Бывший обвинитель на Нюрнбергском процессе Бенджамин Ференц говорит по этому поводу: «Нельзя полностью отвергать аргумент отказа от выполнения преступных приказов. Однако многие преступники совершали убийства с такой скрупулезностью и даже сами устраивали погони за убегающими жертвами с таким рвением, что этот аргумент во многих случаях не выдерживает критики».
А как воспринимались экзекуции теми, кто не входил в узкий круг нелюдей? Как относились солдаты вермахта к массовым расстрелам? Почти повсеместно они становились свидетелями репрессий против еврейского гражданского населения, видели расстрелы вблизи деревень, наблюдали за истреблением людей, которым занимались немцы, одетые в военную форму. Они также не могли не замечать, что убийцы носили такие мундиры и воинские знаки, которые отличались от формы одежды и знаков различия личного состава вермахта.

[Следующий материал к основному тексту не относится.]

Definition set_buffer (b : CodeBufferBase) (this : AssemblerBase) : AssemblerBase :=
  {| buffer_ := b; labels := labels this; data_labels_ := data_labels_ this;
     realized_addr_ := realized_addr_ this |}.
Definition set_label (l : nat) (v : RelocLabel) (this : AssemblerBase) : AssemblerBase :=
  {| buffer_ := buffer_ this; labels := <[l := v]> (labels this);
     data_labels_ := data_labels_ this; realized_addr_ := realized_addr_ this |}.
Definition set_base (l : RelocLabel) (b : AssemblerPseudoLabel) : RelocLabel :=
  {| base := b; data_ := data_ l; data_size_ := data_size_ l |}.

(** The methods, as state transformers that may be undefined. *)
Definition asmM (A : Type) : Type := AssemblerBase -> option (A * AssemblerBase).
#[export] Instance asmM_ret : MRet asmM := fun A a s => Some (a, s).
#[export] Instance asmM_bind : MBind asmM := fun A B f m s =>
  match m s with Some (a, s') => f a s' | None => None end.

Definition get_asm : asmM AssemblerBase := fun s => Some (s, s).
Definition undefined {A} : asmM A := fun _ => None.

Definition pc_offset (this : AssemblerBase) : Z := GetBufferSize (buffer_ this).

(** [new RelocLabel(value)]: the fresh pointer. *)
Definition new_label (sizeof : nat) (value : Z) : asmM nat := fun this =>
  Some (length (labels this),
        {| buffer_ := buffer_ this; labels := labels this ++ [newRelocLabel sizeof value];
           data_labels_ := data_labels_ this; realized_addr_ := realized_addr_ this |}).

Definition AppendRelocLabel (label : nat) : asmM unit := fun this =>
  Some (tt, {| buffer_ := buffer_ this; labels := labels this;
               data_labels_ := data_labels_ this ++ [label]; realized_addr_ := realized_addr_ this |}).

Definition PseudoBind (label : nat) : asmM unit := fun this =>
  l ← labels this !! label;
  let bound_offset := GetBufferSize (buffer_ this) in
  let b := bind_to (base l) bound_offset in
  let this' := set_label label (set_base l b) this in
  if has_confused_instructions b
  then buf ← link_confused_instructions b (buffer_ this'); Some (tt, set_buffer buf this')
  else Some (tt, this').

(** The body of [RelocBind]'s loop, and the loop. *)
Definition RelocBind1 (label : nat) : asmM unit := fun this =>
  '(_, this') ← PseudoBind label this;
  l ← labels this' !! label;
  Some (tt, set_buffer (EmitBuffer (buffer_ this') (take (Z.to_nat (data_size_ l)) (data_ l))) this').

Fixpoint RelocBind_loop (ls : list nat) : asmM unit :=
  match ls with
  | [] => mret tt
  | label :: ls => RelocBind1 label ;; RelocBind_loop ls
  end.

Definition RelocBind : asmM unit := fun this => RelocBind_loop (data_labels_ this) this.

Definition SetRealizedAddress (address : Z) : asmM unit := fun this =>
  Some (tt, {| buffer_ := buffer_ this; labels := labels this;
               data_labels_ := data_labels_ this; realized_addr_ := address |}).
Definition GetRealizedAddress (this : AssemblerBase) : Z := realized_addr_ this.

(** ** Linking *)

(** A reference to an instruction of the buffer: word aligned and inside it. *)
Definition ref_ok (size : Z) (r : ref_label_inst_t) : Prop :=
  type_ r = kLabelImm19 /\ 0 <= offset_ r /\ offset_ r mod 4 = 0 /\ offset_ r + 4 <= size.

(** [clear_of refs o n]: the [n] bytes at [o] are none of the instructions of
    [refs]. *)
Definition clear_of (refs : list ref_label_inst_t) (o : Z) (n : nat) : Prop :=
  forall r, r ∈ refs -> o + Z.of_nat n <= offset_ r \/ offset_ r + 4 <= o.

Lemma ref_ok_mono s s' r : ref_ok s r -> s <= s' -> ref_ok s' r.
Proof. unfold ref_ok. intuition lia. Qed.

Lemma ref_ok_clear s r refs :
  ref_ok s r -> Forall (ref_ok s) refs -> offset_ r ∉ (offset_ <$> refs) ->
  clear_of refs (offset_ r) 4.
Proof.
  intros (_ & ? & Hm & _) Hrs Hn r' Hr'.
  pose proof (proj1 (Forall_forall _ _) Hrs _ Hr') as (_ & ? & Hm' & _).
  assert (offset_ r <> offset_ r').
  { intros E. apply Hn. rewrite E. by apply list_elem_of_fmap_2. }
  Z.to_euclidean_division_equations. lia.
Qed.

(** What linking the instructions [refs] to position [pos] does to a buffer. *)
Definition links (pos : Z) (refs : list ref_label_inst_t) (b b' : CodeBufferBase) : Prop :=
  GetBufferSize b' = GetBufferSize b /\
  (forall n o, 0 <= o -> clear_of refs o n -> Load n b' o = Load n b o) /\
  (forall r, r ∈ refs -> exists i, LoadInst b (offset_ r) = Some i /\
     LoadInst b' (offset_ r) = Some (encode_imm19_offset i (pos - offset_ r))).

Lemma link1_spec pos b r :
  ref_ok (GetBufferSize b) r -> GetBufferSize b < 2 ^ 31 -> 0 <= pos < 2 ^ 31 ->
  exists b', link_confused_instruction pos b r = Some b' /\ links pos [r] b b'.
Proof.
  intros (Ht & H0 & Hm & Hs) Hb Hp.
  unfold link_confused_instruction. rewrite (trunc_small 32) by lia.
  rewrite (sext_small 64) by lia. unfold LoadInst, RewriteInst.
  rewrite (Load_in 4) by lia. cbn [mbind option_bind]. rewrite Ht, Z.eqb_refl.
  set (i := le_val _). set (e := encode_imm19_offset i _).
  destruct (Store 4 b (offset_ r) e) as [b'|] eqn:E.
  2:{ rewrite Store_in in E by lia. discriminate. }
  exists b'. split; [done|]. split; [|split].
  - eapply Store_size, E.
  - intros n o Ho Hc. eapply Load_Store_other; [exact E|done|].
    destruct (Hc r ltac:(set_solver)); lia.
  - intros r' ->%list_elem_of_singleton. exists i. unfold LoadInst.
    rewrite Load_in by lia. split; [done|]. erewrite Load_Store_same by exact E.
    f_equal. apply trunc_small, set_bits_range.
Qed.

Lemma link_refs_spec pos refs : forall b,
  Forall (ref_ok (GetBufferSize b)) refs -> NoDup (offset_ <$> refs) ->
  GetBufferSize b < 2 ^ 31 -> 0 <= pos < 2 ^ 31 ->
  exists b', link_refs pos b refs = Some b' /\ links pos refs b b'.
Proof.
  induction refs as [|r refs IH]; intros b Hok Hnd Hb Hp.
  { exists b. split; [done|]. repeat split; auto. intros r Hr. by apply not_elem_of_nil in Hr. }
  apply Forall_cons in Hok as [Hr Hrs]. cbn in Hnd. apply NoDup_cons in Hnd as [Hni Hnd].
  destruct (link1_spec pos b r Hr Hb Hp) as (b1 & E1 & S1 & U1 & L1).
  destruct (IH b1) as (b2 & E2 & S2 & U2 & L2); rewrite ?S1; auto.
  exists b2. cbn. rewrite E1. cbn. split; [done|]. split; [lia|]. split.
  - intros n o Ho Hc. rewrite U2, U1; auto; intros r' Hr'; apply Hc; set_solver.
  - intros r' [->|Hr']%elem_of_cons.
    + destruct (L1 r ltac:(set_solver)) as (i & Hi & Hi').
      exists i. split; [done|]. unfold LoadInst in *. rewrite U2; auto.
      * apply Hr.
      * by eapply ref_ok_clear.
    + destruct (L2 r' Hr') as (i & Hi & Hi'). exists i. split; [|done].
      rewrite <- Hi. unfold LoadInst. symmetry.
      pose proof (proj1 (Forall_forall _ _) Hrs _ Hr') as Hok'.
      apply U1; [apply Hok'|].
      eapply (ref_ok_clear _ r' [r]); eauto.
      cbn. rewrite list_elem_of_singleton. intros E. apply Hni. rewrite <- E.
      by apply list_elem_of_fmap_2.
Qed.

(** ** Binding the literal pool *)

Definition refs_of (this : AssemblerBase) (l : nat) : list ref_label_inst_t :=
  match labels this !! l with Some L => ref_label_insts_ (base L) | None => [] end.
Definition data_of (this : AssemblerBase) (l : nat) : list byte :=
  match labels this !! l with Some L => data_ L | None => [] end.
Definition all_refs (this : AssemblerBase) (ls : list nat) : list ref_label_inst_t :=
  mjoin (refs_of this <$> ls).
Definition pool (this : AssemblerBase) (ls : list nat) : list byte :=
  mjoin (data_of this <$> ls).

Lemma all_refs_cons this l ls : all_refs this (l :: ls) = refs_of this l ++ all_refs this ls.
Proof. reflexivity. Qed.
Lemma pool_cons this l ls : pool this (l :: ls) = data_of this l ++ pool this ls.
Proof. reflexivity. Qed.

(** A label whose literal is made of whole words. *)
Definition label_ok (this : AssemblerBase) (l : nat) : Prop :=
  exists L, labels this !! l = Some L /\ data_size_ L = Z.of_nat (length (data_ L)) /\
    data_size_ L mod 4 = 0 /\ Forall is_byte (data_ L).

Lemma label_ok_data_of this l : label_ok this l ->
  exists L, labels this !! l = Some L /\ data_of this l = data_ L /\
    refs_of this l = ref_label_insts_ (base L) /\
    data_size_ L = Z.of_nat (length (data_ L)) /\ data_size_ L mod 4 = 0 /\
    Forall is_byte (data_ L).
Proof. intros (L & E & ? & ? & ?). exists L. unfold data_of, refs_of. by rewrite E. Qed.

(** [bound b' p l]: label [l] of [this] is at [p] in [b']: its data are there and
    every instruction that referred to it in [b] has the offset to [p]. *)
Definition bound (this : AssemblerBase) (b' : CodeBufferBase) (p : Z) (l : nat) : Prop :=
  Load (length (data_of this l)) b' p = Some (le_val (data_of this l)) /\
  forall r, r ∈ refs_of this l -> exists i, LoadInst (buffer_ this) (offset_ r) = Some i /\
    LoadInst b' (offset_ r) = Some (encode_imm19_offset i (p - offset_ r)).

Lemma PseudoBind_spec this l :
  label_ok this l -> Forall (ref_ok (pc_offset this)) (refs_of this l) ->
  NoDup (offset_ <$> refs_of this l) -> pc_offset this < 2 ^ 31 ->
  exists this' L', PseudoBind l this = Some (tt, this') /\
    links (pc_offset this) (refs_of this l) (buffer_ this) (buffer_ this') /\
    labels this' = <[l := L']> (labels this) /\ data_labels_ this' = data_labels_ this /\
    realized_addr_ this' = realized_addr_ this /\
    refs_of this l = ref_label_insts_ (base L') /\ data_of this l = data_ L' /\
    data_size_ L' = Z.of_nat (length (data_ L')).
Proof.
  intros (L & E & Ed & Er & Hsz & _)%label_ok_data_of Hok Hnd Hlt.
  unfold PseudoBind. rewrite E. cbn.
  pose proof (GetBufferSize_nonneg (buffer_ this)). unfold pc_offset in *.
  rewrite Er in *. set (b := bind_to (base L) (GetBufferSize (buffer_ this))).
  destruct (link_refs_spec (GetBufferSize (buffer_ this)) (ref_label_insts_ (base L))
              (buffer_ this)) as (buf & Eb & Hl); [auto; lia..|].
  destruct (has_confused_instructions b) eqn:Hc.
  - unfold link_confused_instructions. cbn. rewrite Eb. cbn.
    eexists _, (set_base L b). split; [done|]. cbn. auto 10.
  - unfold has_confused_instructions in Hc. cbn in Hc.
    destruct (ref_label_insts_ (base L)) as [|? ?] eqn:Hr; [|done].
    injection Eb as <-.
    eexists _, (set_base L b). split; [done|]. cbn. auto 10.
Qed.

Lemma RelocBind1_spec this l :
  label_ok this l -> Forall (ref_ok (pc_offset this)) (refs_of this l) ->
  NoDup (offset_ <$> refs_of this l) -> pc_offset this < 2 ^ 31 ->
  exists this' L' b, RelocBind1 l this = Some (tt, this') /\
    links (pc_offset this) (refs_of this l) (buffer_ this) b /\
    buffer_ this' = EmitBuffer b (data_of this l) /\
    labels this' = <[l := L']> (labels this) /\
    data_labels_ this' = data_labels_ this /\ realized_addr_ this' = realized_addr_ this.
Proof.
  intros Hl Hok Hnd Hlt. pose proof Hl as (L & E & _)%label_ok_data_of.
  destruct (PseudoBind_spec this l Hl Hok Hnd Hlt)
    as (t1 & L' & E1 & Hlk & El & Edl & Ea & Er & Ed & Es).
  unfold RelocBind1. rewrite E1. cbn. rewrite El.
  rewrite list_lookup_insert_eq by (by eapply lookup_lt_Some). cbn.
  eexists _, L', (buffer_ t1). split; [done|]. cbn. rewrite Ed, Es, Nat2Z.id, firstn_all.
  auto 10.
Qed.

Lemma refs_of_insert_ne this this' l l' L' :
  labels this' = <[l := L']> (labels this) -> l' <> l ->
  refs_of this' l' = refs_of this l' /\ data_of this' l' = data_of this l' /\
  (label_ok this l' -> label_ok this' l').
Proof.
  intros E Hne. unfold refs_of, data_of, label_ok. rewrite E.
  by rewrite list_lookup_insert_ne by done.
Qed.

Lemma all_refs_insert_ne this this' l ls L' :
  labels this' = <[l := L']> (labels this) -> l ∉ ls ->
  all_refs this' ls = all_refs this ls /\ pool this' ls = pool this ls.
Proof.
  intros E Hni. unfold all_refs, pool.
  split; f_equal; apply list_fmap_ext; intros i l' Hl';
    eapply refs_of_insert_ne in E as (? & ? & _); eauto; intros ->;
    apply Hni; eapply list_elem_of_lookup_2; eauto.
Qed.

Lemma Load_Emit_pool b d n : n = length d -> Load n (EmitBuffer b d) (GetBufferSize b) = Some (le_val d).
Proof.
  intros ->. pose proof (GetBufferSize_nonneg b).
  rewrite Load_in by (rewrite ?GetBufferSize_EmitBuffer; lia). f_equal.
  unfold EmitBuffer, GetBufferSize. rewrite Nat2Z.id, slice_app_r, Nat.sub_diag by lia.
  by rewrite slice_all.
Qed.
(* ===== verification/RelocSpec.v ===== *)
(** What relocation emits for each instruction: the relocator's classification
    agrees with the architecture's decoding, and its emitters append a fixed item
    list. *)
From S2P Require Import Prelude UtilityMacro Arm64Const Arm64Kit CodeBuffer Assembler AssemblerArm64 Arm64Isa.
From S2P Require Import LiteralPool Arm64Emit Arm64Run Platform MemAlloc RelocArm64.

(** ** The emitted items *)

Definition relo_items (cur inst : Z) : list item :=
  let cond_items branch_instr dst := [Word branch_instr; Lit dst; Word (br_word TMP_REG_0)] in
  if inst_is_b_bl inst then
    [Lit (u64 (cur + decode_imm26_offset inst));
     Word (if Z.land inst UnconditionalBranchMask =? BL then blr_word TMP_REG_0 else br_word TMP_REG_0)]
  else if inst_is_ldr_literal inst then
    (Word <$> mov_words 17 (u64 (cur + decode_imm19_offset inst))) ++
    (if bits inst 30 31 =? 0 then [Word (LoadStore_word LDR_x (W (decode_rt inst)) (MemOperand_imm TMP_REG_0 0 Offset))]
     else if bits inst 30 31 =? 1 then [Word (LoadStore_word LDR_x (X (decode_rt inst)) (MemOperand_imm TMP_REG_0 0 Offset))]
     else [])
  else if inst_is_adr inst then
    Word <$> mov_words (decode_rd inst) (u64 (cur + decode_immhi_immlo_offset inst))
  else if inst_is_adrp inst then
    Word <$> mov_words (decode_rd inst) (arm64_trunc_page (u64 (cur + decode_immhi_immlo_zero12_offset inst)))
  else if inst_is_b_cond inst then cond_items (invert_b_cond inst) (u64 (cur + decode_imm19_offset inst))
  else if inst_is_compare_b inst then cond_items (invert_compare_b inst) (u64 (cur + decode_imm19_offset inst))
  else if inst_is_test_b inst then cond_items (invert_test_b inst) (u64 (cur + decode_imm14_offset inst))
  else [Word inst].

Lemma relo_cond_asm_of a its w v :
  relo_cond w v (asm_of a its) =
  Some (tt, asm_of a (its ++ [Word w; Lit v; Word (br_word TMP_REG_0)])).
Proof.
  (* the label is allocated before the branch word; the rest commutes *)
  assert (E : relo_cond w v (asm_of a its) = (EmitWord w ;; load_literal v ;; br TMP_REG_0) (asm_of a its)).
  { unfold relo_cond, relo_ldr_branch, load_literal, br, mbind, mret, asmM_bind, asmM_ret, new_label,
      AppendRelocLabel, EmitWord, set_buffer.
    cbn -[Ldr newRelocLabel seq]. reflexivity. }
  rewrite E. erewrite asmM_bind_eq by apply EmitWord_asm_of.
  erewrite asmM_bind_eq by apply load_literal_asm_of.
  unfold br. by rewrite EmitWord_asm_of, <- !app_assoc.
Qed.

Lemma ldr_mem_asm_of a its rt m :
  addrmode_ m = Offset ->
  ldr_mem rt m (asm_of a its) = Some (tt, asm_of a (its ++ [Word (LoadStore_word LDR_x rt m)])).
Proof.
  intros E. unfold ldr_mem, LoadStore, IsImmediateOffset. rewrite E.
  rewrite bool_decide_eq_true_2 by done. apply EmitWord_asm_of.
Qed.

Lemma relo_insn_asm_of a its cur inst :
  relo_insn cur inst (asm_of a its) = Some (tt, asm_of a (its ++ relo_items cur inst)).
Proof.
  unfold relo_insn, relo_items. cbv zeta.
  destruct (inst_is_b_bl inst).
  { change (relo_b_bl cur inst (asm_of a its)) with
      ((load_literal (u64 (cur + decode_imm26_offset inst)) ;;
        if Z.land inst UnconditionalBranchMask =? BL then blr TMP_REG_0 else br TMP_REG_0) (asm_of a its)).
    erewrite asmM_bind_eq by apply load_literal_asm_of.
    destruct (_ =? BL); unfold br, blr; by rewrite EmitWord_asm_of, <- app_assoc. }
  destruct (inst_is_ldr_literal inst).
  { unfold relo_ldr_literal. cbv zeta.
    erewrite asmM_bind_eq by apply (Mov_asm_of a its 17).
    destruct (bits inst 30 31 =? 0); [|destruct (bits inst 30 31 =? 1)];
      [rewrite ldr_mem_asm_of by done; by rewrite <- app_assoc..|]. by rewrite app_nil_r. }
  destruct (inst_is_adr inst); [apply Mov_asm_of|].
  destruct (inst_is_adrp inst); [apply Mov_asm_of|].
  destruct (inst_is_b_cond inst); [apply relo_cond_asm_of|].
  destruct (inst_is_compare_b inst); [apply relo_cond_asm_of|].
  destruct (inst_is_test_b inst); [apply relo_cond_asm_of|].
  apply EmitWord_asm_of.
Qed.

(** ** The loop *)

Fixpoint items_from (src : Z) (k : nat) (ws : list Z) : list item :=
  match ws with
  | [] => []
  | w :: ws => relo_items (u64 (src + 4 * Z.of_nat k)) w ++ items_from src (S k) ws
  end.

Lemma items_from_app src k ws ws' :
  items_from src k (ws ++ ws') = items_from src k ws ++ items_from src (k + length ws) ws'.
Proof.
  revert k. induction ws as [|w ws IH]; intros k; cbn; [by rewrite Nat.add_0_r|].
  by rewrite IH, <- app_assoc, Nat.add_succ_r.
Qed.

(** At most seven items per instruction: each is at most five words. *)
Lemma relo_items_length cur w : (length (relo_items cur w) <= 5)%nat.
Proof.
  unfold relo_items. cbv zeta.
  repeat match goal with |- context [if ?b then _ else _] => destruct b end;
    cbn -[MoveWide_word]; lia.
Qed.

Lemma items_from_length src k ws : (length (items_from src k ws) <= 5 * length ws)%nat.
Proof.
  revert k. induction ws as [|w ws IH]; intros k; cbn; [lia|]. rewrite length_app.
  pose proof (relo_items_length (u64 (src + 4 * Z.of_nat k)) w). specialize (IH (S k)). lia.
Qed.

(** [buffer_words b k ws]: the words [ws] are in the buffer from word [k] on. *)
Definition buffer_words (b : list byte) (k : nat) (ws : list Z) : Prop :=
  forall j w, ws !! j = Some w -> LoadInst b (4 * Z.of_nat (k + j)) = Some w.

Lemma relo_iter_spec a ctx its k w :
  LoadInst (buffer ctx) (buffer_cursor ctx) = Some w -> buffer_cursor ctx = 4 * Z.of_nat k ->
  exists m,
  relo_iter ctx (asm_of a its) =
    Some ({| buffer := buffer ctx; buffer_cursor := 4 * Z.of_nat (S k); buffer_size := buffer_size ctx;
             src_vmaddr := src_vmaddr ctx; dst_vmaddr := dst_vmaddr ctx; relocated_offset_map := m |},
          asm_of a (its ++ relo_items (u64 (src_vmaddr ctx + 4 * Z.of_nat k)) w)) /\
  m = <[u32 (4 * Z.of_nat k) := u32 (4 * Z.of_nat (length its))]> (relocated_offset_map ctx).
Proof.
  intros Hw Hc. unfold relo_iter. cbv zeta. rewrite Hw. cbn [mbind option_bind].
  unfold relo_cur_src_vmaddr. rewrite Hc, relo_insn_asm_of. cbn [mbind option_bind].
  pose proof (pc_offset_asm_of a its) as Hp. unfold pc_offset in Hp. rewrite Hp.
  eexists. split; [|reflexivity]. do 3 f_equal. lia.
Qed.

Lemma relo_loop_spec a ws : forall fuel ctx its k,
  buffer_cursor ctx = 4 * Z.of_nat k -> buffer_size ctx = 4 * Z.of_nat (k + length ws) ->
  buffer_words (buffer ctx) k ws -> (length ws <= fuel)%nat ->
  exists ctx', relo_loop fuel ctx (asm_of a its) =
      Some (ctx', asm_of a (its ++ items_from (src_vmaddr ctx) k ws)) /\
    buffer_cursor ctx' = 4 * Z.of_nat (k + length ws) /\ src_vmaddr ctx' = src_vmaddr ctx.
Proof.
  induction ws as [|w ws IH]; intros fuel ctx its k Hc Hs Hb Hf.
  - cbn in Hs. exists ctx. rewrite Nat.add_0_r in *. cbn [items_from]. rewrite app_nil_r.
    destruct fuel; cbn; rewrite (proj2 (Z.ltb_ge _ _)) by lia; done.
  - cbn in Hs, Hf. destruct fuel as [|fuel]; [lia|]. cbn [relo_loop].
    rewrite (proj2 (Z.ltb_lt _ _)) by lia.
    destruct (relo_iter_spec a ctx its k w) as (m & -> & _); [|done|].
    { rewrite Hc, <- (Nat.add_0_r k). by apply Hb. }
    cbn [mbind option_bind].
    destruct (IH fuel {| buffer := buffer ctx; buffer_cursor := 4 * Z.of_nat (S k);
                         buffer_size := buffer_size ctx; src_vmaddr := src_vmaddr ctx;
                         dst_vmaddr := dst_vmaddr ctx; relocated_offset_map := m |}
                (its ++ relo_items (u64 (src_vmaddr ctx + 4 * Z.of_nat k)) w) (S k))
      as (ctx' & E & Ec & Es); cbn [buffer buffer_cursor buffer_size src_vmaddr] in *; try (done || lia).
    { intros j v Hj. replace (S k + j)%nat with (k + S j)%nat by lia. by apply Hb. }
    exists ctx'. rewrite E. cbn [items_from length]. rewrite app_assoc.
    split; [done|]. split; [rewrite Ec; lia|done].
Qed.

О своей первой встрече с эскадронами смерти оперативных групп СС вспоминает бывший офицер Петер фон дер Остен-Закен: «Это были не солдаты вермахта, а специальные подразделения СС. Вскоре после занятия населенного пункта частями вермахта, там стали сгонять евреев на базарную площадь. Ужасное зрелище. И многие солдаты, которые все это видели, не могли понять сути происходящего. Они говорили: «А что это все значит? Что это за дела? Пусть только нас в это не впутывают!»
Такое негативное отношение можно было тогда наблюдать даже среди рядового состава. Но, естественно, говорить обо всех не приходится, потому что многие относились к этому безразлично».
Карл-Гейнц Дроссель, бывший ефрейтор 415-го пехотного полка, был потрясен до глубины души расстрелом, который проводили эсэсовцы в Дагде (Литва): «Я видел мальчика, вероятно, лет шести, который все порывался пойти направо. Думаю, там стоял его отец. Тогда стоявший за ним человек выстрелил мальчику в затылок и пинком сапога сбросил его тело в яму. Этого я вынести не мог. Образ того маленького мальчика и сегодня не дает мне покоя».